● TASK DETAILS:
Copy each line below that has "lies".

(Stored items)
(** * LF record core: wire codec, value masking, selector chain, work cost

    A shallow embedding of [pkg/lf/record.go].  Go's fixed-width unsigned
    integers are integers of [Z] with their wrap-around written out, byte
    slices are lists of [byte], a reader is the list of bytes still to be
    read, and a writer is the list of bytes written so far. *)

From Stdlib Require Import ZArith NArith List Bool Lia.
From Stdlib Require Import Strings.Byte.
From Stdlib Require Import Sorting.Permutation Sorting.Sorted.
Import ListNotations.

Local Open Scope Z_scope.

(* ================================================================= *)
(** ** Machine integers *)

Definition u8 (x : Z) : Z := x mod 2 ^ 8.
Definition u32 (x : Z) : Z := x mod 2 ^ 32.
Definition u64 (x : Z) : Z := x mod 2 ^ 64.

(** Go's [uint] is 32 or 64 bits wide, depending on the platform. *)
Inductive UintWidth : Type := W32 | W64.

Definition uint_bits (w : UintWidth) : Z :=
  match w with W32 => 32 | W64 => 64 end.

Definition uint (w : UintWidth) (x : Z) : Z := x mod 2 ^ uint_bits w.

(* ================================================================= *)
(** ** Constants of record.go *)

Definition recordBodyFlagHasCertificate : Z := 0x01.
Definition RecordMaxSize : Z := 65536.
Definition RecordWorkAlgorithmNone : Z := 0.
Definition RecordWorkAlgorithmWharrgarbl : Z := 1.

(* ================================================================= *)
(** ** Work cost and score *)

(** Modelled from the spec: [integerSqrtRounded] is called by
    [RecordWharrgarblCost] but its body is not part of the sources at hand.
    The specification describes it as the integer square root with
    round-to-nearest: with [s] the floor of the square root, the root lies
    above [s + 1/2] exactly when [op > s*s + s]. *)
Definition integerSqrtRounded (op : Z) : Z :=
  let res := Z.sqrt op in
  if res <? op - res * res then res + 1 else res.

(** [func RecordWharrgarblCost(bytes uint) uint32] *)
Definition RecordWharrgarblCost (w : UintWidth) (bytes : Z) : Z :=
  if bytes <? 4 then u32 (u32 bytes + 1)
  else
    let bytes := if RecordMaxSize <? bytes then RecordMaxSize else bytes in
    let b := u64 (uint w (bytes * 3)) in
    let c := u64 (u64 (u64 (u64 (integerSqrtRounded (u32 b)) * b) * 3)
                  - u64 (b * 8)) in
    if 0xffffffff <? c then 0xffffffff else u32 c.

(** The cost curve in the words of the specification (section 4.5),
    over unbounded integers. *)
Definition cost_spec (n : Z) : Z :=
  if n <? 4 then n + 1
  else
    let n := Z.min n RecordMaxSize in
    let b := 3 * n in
    Z.min (integerSqrtRounded b * b * 3 - b * 8) 0xffffffff.

(** [func RecordWharrgarblScore(cost uint32) uint32] *)
Definition RecordWharrgarblScore (cost : Z) : Z :=
  if 0x0f7b0000 <? cost then 0xffffa8db
  else if cost <? 1 then 1
  else u32 (u32 (cost * 16) + u32 (u32 (cost / 10000) * 5369)).

(* ================================================================= *)
(** ** Bytes *)

Definition Z_of_byte (b : byte) : Z := Z.of_N (Byte.to_N b).

(** Conversion to [byte] keeps the low eight bits, as Go's [byte(x)]. *)
Definition byte_of_Z (z : Z) : byte :=
  match Byte.of_N (Z.to_N (u8 z)) with
  | Some b => b
  | None => x00
  end.

Definition byte_xor (a b : byte) : byte :=
  byte_of_Z (Z.lxor (Z_of_byte a) (Z_of_byte b)).

Definition len (A : Type) (l : list A) : Z := Z.of_nat (length l).
Arguments len {A} l.

Definition zeros (n : nat) : list byte := repeat x00 n.

(** [binary.BigEndian.PutUint64] and [binary.BigEndian.Uint32]. *)
Definition BigEndian_PutUint64 (v : Z) : list byte :=
  map (fun k => byte_of_Z (Z.shiftr v (8 * k))) [7; 6; 5; 4; 3; 2; 1; 0].

Definition BigEndian_Uint32 (b : list byte) : Z :=
  fold_left (fun acc x => Z.lor (Z.shiftl acc 8) (Z_of_byte x)) (firstn 4 b) 0.

(* ================================================================= *)
(** ** Errors and readers *)

Inductive Error : Type :=
| ErrorRecordInvalid
| ErrorRecordMarkedIgnore
| ErrorRecordUnsupportedAlgorithm
| ErrorRecordSelectorClaimCheckFailed
| ErrorRecordOwnerSignatureCheckFailed
| ErrorRecordInsufficientWork
| ErrorInvalidParameter
| EOF                 (* io.EOF *)
| ErrUnexpectedEOF    (* io.ErrUnexpectedEOF *)
| errOverflow         (* encoding/binary: varint overflows a 64-bit integer *)
| ErrorSelector (code : Z).   (* whatever Selector.UnmarshalFrom reports *)

(** A read on a stream returns Go's pair of a value and an error, and the
    bytes that are left. *)
Definition Read (A : Type) : Type :=
  list byte -> (A * option Error) * list byte.

(** Modelled from the spec: [byteAndArrayReader] is declared elsewhere in
    the package.  It is built as [byteAndArrayReader{r}] from a reader, so
    it holds nothing but that reader; its [ReadByte] takes the next byte of
    the stream and its [Read] is the reader's. *)
Definition ReadByte : Read byte :=
  fun rd =>
    match rd with
    | [] => ((x00, Some EOF), [])
    | b :: rd' => ((b, None), rd')
    end.
(** * MCP-Weather: the Open-Meteo tool server ([server.py])

    A shallow embedding of [server.py] and of the parts of the Python
    runtime it calls ([str], [float.__repr__], [float()], [json.dumps],
    [json.loads]), followed by the properties of the two tools
    [get_forecast] and [get_current_weather] and of the fetcher
    [make_openmeteo_request]. *)

From Stdlib Require Import Strings.Ascii Strings.String Strings.Byte.
From Stdlib Require Import List ZArith Lia Bool.
From Stdlib Require Import Floats.SpecFloat.
Import ListNotations.
Local Open Scope Z_scope.

(** ** Python text

    A Python [str] is a sequence of Unicode code points (surrogates
    included); a code point is an integer in [0, 0x110000). *)

Definition codepoint := Z.
Definition pystr := list codepoint.

Definition is_codepoint (c : codepoint) : Prop := 0 <= c < 1114112.

(** String literals of this file are UTF-8 text; [u] reads one as the
    Python literal with the same characters. *)
Fixpoint utf8_decode (bs : list Z) : pystr :=
  match bs with
  | [] => []
  | b :: r =>
    if b <? 128 then b :: utf8_decode r
    else if b <? 224 then
      match r with
      | b1 :: r1 => ((b - 192) * 64 + (b1 - 128)) :: utf8_decode r1
      | _ => []
      end
    else if b <? 240 then
      match r with
      | b1 :: b2 :: r2 =>
        ((b - 224) * 4096 + (b1 - 128) * 64 + (b2 - 128)) :: utf8_decode r2
      | _ => []
      end
    else
      match r with
      | b1 :: b2 :: b3 :: r3 =>
        ((b - 240) * 262144 + (b1 - 128) * 4096 + (b2 - 128) * 64 + (b3 - 128))
          :: utf8_decode r3
      | _ => []
      end
  end.

Definition u (s : string) : pystr :=
  utf8_decode (map (fun b => Z.of_N (Byte.to_N b)) (list_byte_of_string s)).

(** [sep.join(parts)] *)
Fixpoint join (sep : pystr) (parts : list pystr) : pystr :=
  match parts with
  | [] => []
  | [p] => p
  | p :: rest => p ++ sep ++ join sep rest
  end.

Definition pystr_eqb (a b : pystr) : bool :=
  if list_eq_dec Z.eq_dec a b then true else false.

(** ** Python integers as text *)

Definition digit_char (d : Z) : codepoint := 48 + d.
Definition is_digit (c : codepoint) : bool := (48 <=? c) && (c <=? 57).

Fixpoint to_digits (fuel : nat) (n : Z) (acc : list Z) : list Z :=
  match fuel with
  | O => acc
  | S f => if n <? 10 then n :: acc else to_digits f (n / 10) (n mod 10 :: acc)
  end.

(** The decimal digits of [n >= 0], most significant first. *)
Definition decimal_digits (n : Z) : list Z :=
  to_digits (S (Z.to_nat (Z.log2 n))) n [].

(** The number a digit sequence denotes. *)
Definition digits_value (ds : list Z) : Z :=
  fold_left (fun a d => 10 * a + d) ds 0.

Definition chars_value (cs : pystr) : Z :=
  digits_value (map (fun c => c - 48) cs).

Definition nat_str (n : Z) : pystr := map digit_char (decimal_digits n).

(** [int.__repr__] *)
Definition int_repr (n : Z) : pystr :=
  if n <? 0 then 45 :: nat_str (- n) else nat_str n.

(** ** Python floats

    A Python [float] is an IEEE-754 binary64 number: [spec_float] with
    precision 53 and [emax = 1024].  A finite non-zero float is
    [(-1)^s * m * 2^e]. *)

Definition valid_double (x : spec_float) : bool := valid_binary 53 1024 x.

(** Positive rationals are pairs [n/d]; [scaled n d e] is [(n/d) / 2^e]. *)
Definition scaled (n d e : Z) : Z * Z :=
  (n * 2 ^ Z.max 0 (- e), d * 2 ^ Z.max 0 e).

(** The [k] with [2^k <= n/d < 2^(k+1)]. *)
Definition floor_log2_ratio (n d : Z) : Z :=
  let t := Z.log2 n - Z.log2 d in
  let '(N, D) := scaled n d t in
  if D <=? N then t else t - 1.

(** The integer nearest to [n/d], ties to the even one. *)
Definition round_half_even (n d : Z) : Z :=
  let q := n / d in
  let r := n mod d in
  if 2 * r <? d then q
  else if d <? 2 * r then q + 1
  else if Z.even q then q else q + 1.

(** Correct rounding of the rational [n/d] to binary64 (round to nearest,
    ties to even), as [float()] rounds the decimal it reads. *)
Definition float_of_ratio (neg : bool) (n d : Z) : spec_float :=
  if n <=? 0 then S754_zero neg
  else
    let e := Z.max (floor_log2_ratio n d - 52) (-1074) in
    let '(N, D) := scaled n d e in
    let m := round_half_even N D in
    let '(m, e) := if m =? 9007199254740992 then (4503599627370496, e + 1) else (m, e) in
    match m with
    | Zpos p => if 971 <? e then S754_infinity neg else S754_finite neg p e
    | _ => S754_zero neg
    end.

(** The float nearest to [D * 10^E]. *)
Definition float_of_decimal (neg : bool) (D E : Z) : spec_float :=
  float_of_ratio neg (D * 10 ^ Z.max 0 E) (10 ^ Z.max 0 (- E)).

(** [n/d] rounds to the float [m * 2^e]: it lies between the midpoints to
    the two neighbouring floats (a midpoint itself rounds to the even
    mantissa; below a power of two the neighbour is half as far). *)
Definition in_rounding_interval (m e n d : Z) : bool :=
  let '(N, D) := scaled n d e in
  let lower :=
    if (m =? 4503599627370496) && (-1074 <? e) then (4 * m - 1) * D <=? 4 * N
    else if Z.even m then (2 * m - 1) * D <=? 2 * N
    else (2 * m - 1) * D <? 2 * N in
  let upper :=
    if Z.even m then 2 * N <=? (2 * m + 1) * D
    else 2 * N <? (2 * m + 1) * D in
  lower && upper.

(** The [q] with [10^q <= n/d < 10^(q+1)]. *)
Definition floor_log10_ratio (n d : Z) : Z :=
  let t := Z.of_nat (length (decimal_digits n)) - Z.of_nat (length (decimal_digits d)) in
  if d * 10 ^ Z.max 0 t <=? n * 10 ^ Z.max 0 (- t) then t else t - 1.

(** The decimal [c * 10^p] with [k] significant digits closest to
    [m * 2^e], when it reads back as that float. *)
Definition candidate (m e q k : Z) : option (Z * Z) :=
  let n := m * 2 ^ Z.max 0 e in
  let d := 2 ^ Z.max 0 (- e) in
  let p := q - k + 1 in
  let num := n * 10 ^ Z.max 0 (- p) in
  let den := d * 10 ^ Z.max 0 p in
  let c := num / den in
  let r := num mod den in
  let ok c := (0 <? c) && in_rounding_interval m e (c * 10 ^ Z.max 0 p) (10 ^ Z.max 0 (- p)) in
  let lo := ok c in
  let hi := ok (c + 1) in
  if lo && hi then
    Some (if 2 * r <? den then c
          else if den <? 2 * r then c + 1
          else if Z.even c then c else c + 1, p)
  else if lo then Some (c, p)
  else if hi then Some (c + 1, p)
  else None.

Fixpoint first_candidate (m e q : Z) (ks : list Z) : option (Z * Z) :=
  match ks with
  | [] => None
  | k :: ks' =>
    match candidate m e q k with
    | Some r => Some r
    | None => first_candidate m e q ks'
    end
  end.

(** The exact decimal expansion of [m * 2^e]. *)
Definition exact_decimal (m e : Z) : Z * Z :=
  if 0 <=? e then (m * 2 ^ e, 0) else (m * 5 ^ (- e), e).

(** The shortest decimal that reads back as [m * 2^e] (float repr, mode 0
    of [dtoa]): the fewest significant digits and, among those, the
    closest.  Seventeen digits always suffice for binary64; the exact
    expansion stands behind the search to make the function total. *)
Definition shortest_decimal (m e : Z) : Z * Z :=
  let q := floor_log10_ratio (m * 2 ^ Z.max 0 e) (2 ^ Z.max 0 (- e)) in
  match first_candidate m e q [1; 2; 3; 4; 5; 6; 7; 8; 9; 10; 11; 12; 13; 14; 15; 16; 17] with
  | Some r => r
  | None => exact_decimal m e
  end.

Fixpoint strip_zeros_rev (ds : list Z) : list Z * Z :=
  match ds with
  | 0 :: r => let '(ds', z) := strip_zeros_rev r in (ds', z + 1)
  | _ => (ds, 0)
  end.

(** The digits of [c] without its trailing zeros, and how many were
    dropped. *)
Definition strip_trailing_zeros (c : Z) : list Z * Z :=
  let '(r, z) := strip_zeros_rev (rev (decimal_digits c)) in (rev r, z).

Definition zeros (n : Z) : pystr := repeat 48 (Z.to_nat n).

Definition digit_chars (ds : list Z) : pystr := map digit_char ds.

(** [format_float_short] for the ['r'] format: digits [ds] with the
    decimal point [decpt] places after the first digit's left edge. *)
Definition format_float_short (ds : list Z) (decpt : Z) : pystr :=
  let n := Z.of_nat (length ds) in
  if (-4 <? decpt) && (decpt <=? 16) then
    if decpt <=? 0 then u "0." ++ zeros (- decpt) ++ digit_chars ds
    else if n <=? decpt then digit_chars ds ++ zeros (decpt - n) ++ u ".0"
    else digit_chars (firstn (Z.to_nat decpt) ds) ++ u "."
           ++ digit_chars (skipn (Z.to_nat decpt) ds)
  else
    let ex := decpt - 1 in
    digit_chars (firstn 1 ds)
      ++ (if 1 <? n then u "." ++ digit_chars (skipn 1 ds) else [])
      ++ u "e" ++ (if ex <? 0 then u "-" else u "+")
      ++ (if Z.abs ex <? 10 then u "0" else []) ++ nat_str (Z.abs ex).

Definition sign_str (neg : bool) : pystr := if neg then u "-" else [].

(** [float.__repr__], which is also [str] and [format] of a float. *)
Definition float_repr (x : spec_float) : pystr :=
  match x with
  | S754_nan => u "nan"
  | S754_infinity s => sign_str s ++ u "inf"
  | S754_zero s => sign_str s ++ u "0.0"
  | S754_finite s m e =>
    let '(c, p) := shortest_decimal (Zpos m) e in
    let '(ds, z) := strip_trailing_zeros c in
    sign_str s ++ format_float_short ds (Z.of_nat (length ds) + z + p)
  end.

(** ** Python values

    What [response.json()] can produce: [None], [bool], [int], [float],
    [str], [list] and [dict] with [str] keys.  A [dict] keeps its keys in
    insertion order. *)

Local Unset Elimination Schemes.

Inductive pyvalue :=
| PyNone
| PyBool (b : bool)
| PyInt (n : Z)
| PyFloat (x : spec_float)
| PyStr (s : pystr)
| PyList (items : list pyvalue)
| PyDict (items : list (pystr * pyvalue)).

Local Set Elimination Schemes.

(** Induction over a value and, inside it, over the items of its lists
    and dicts. *)
Section PyvalueInduction.
Variable P : pyvalue -> Prop.
Hypothesis case_none : P PyNone.
Hypothesis case_bool : forall b, P (PyBool b).
Hypothesis case_int : forall n, P (PyInt n).
Hypothesis case_float : forall x, P (PyFloat x).
Hypothesis case_str : forall s, P (PyStr s).
Hypothesis case_list : forall l, Forall P l -> P (PyList l).
Hypothesis case_dict : forall d, Forall (fun kv => P (snd kv)) d -> P (PyDict d).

● PROBLEM SOLUTION:
    round-to-nearest: with [s] the floor of the square root, the root lies
(** [n/d] rounds to the float [m * 2^e]: it lies between the midpoints to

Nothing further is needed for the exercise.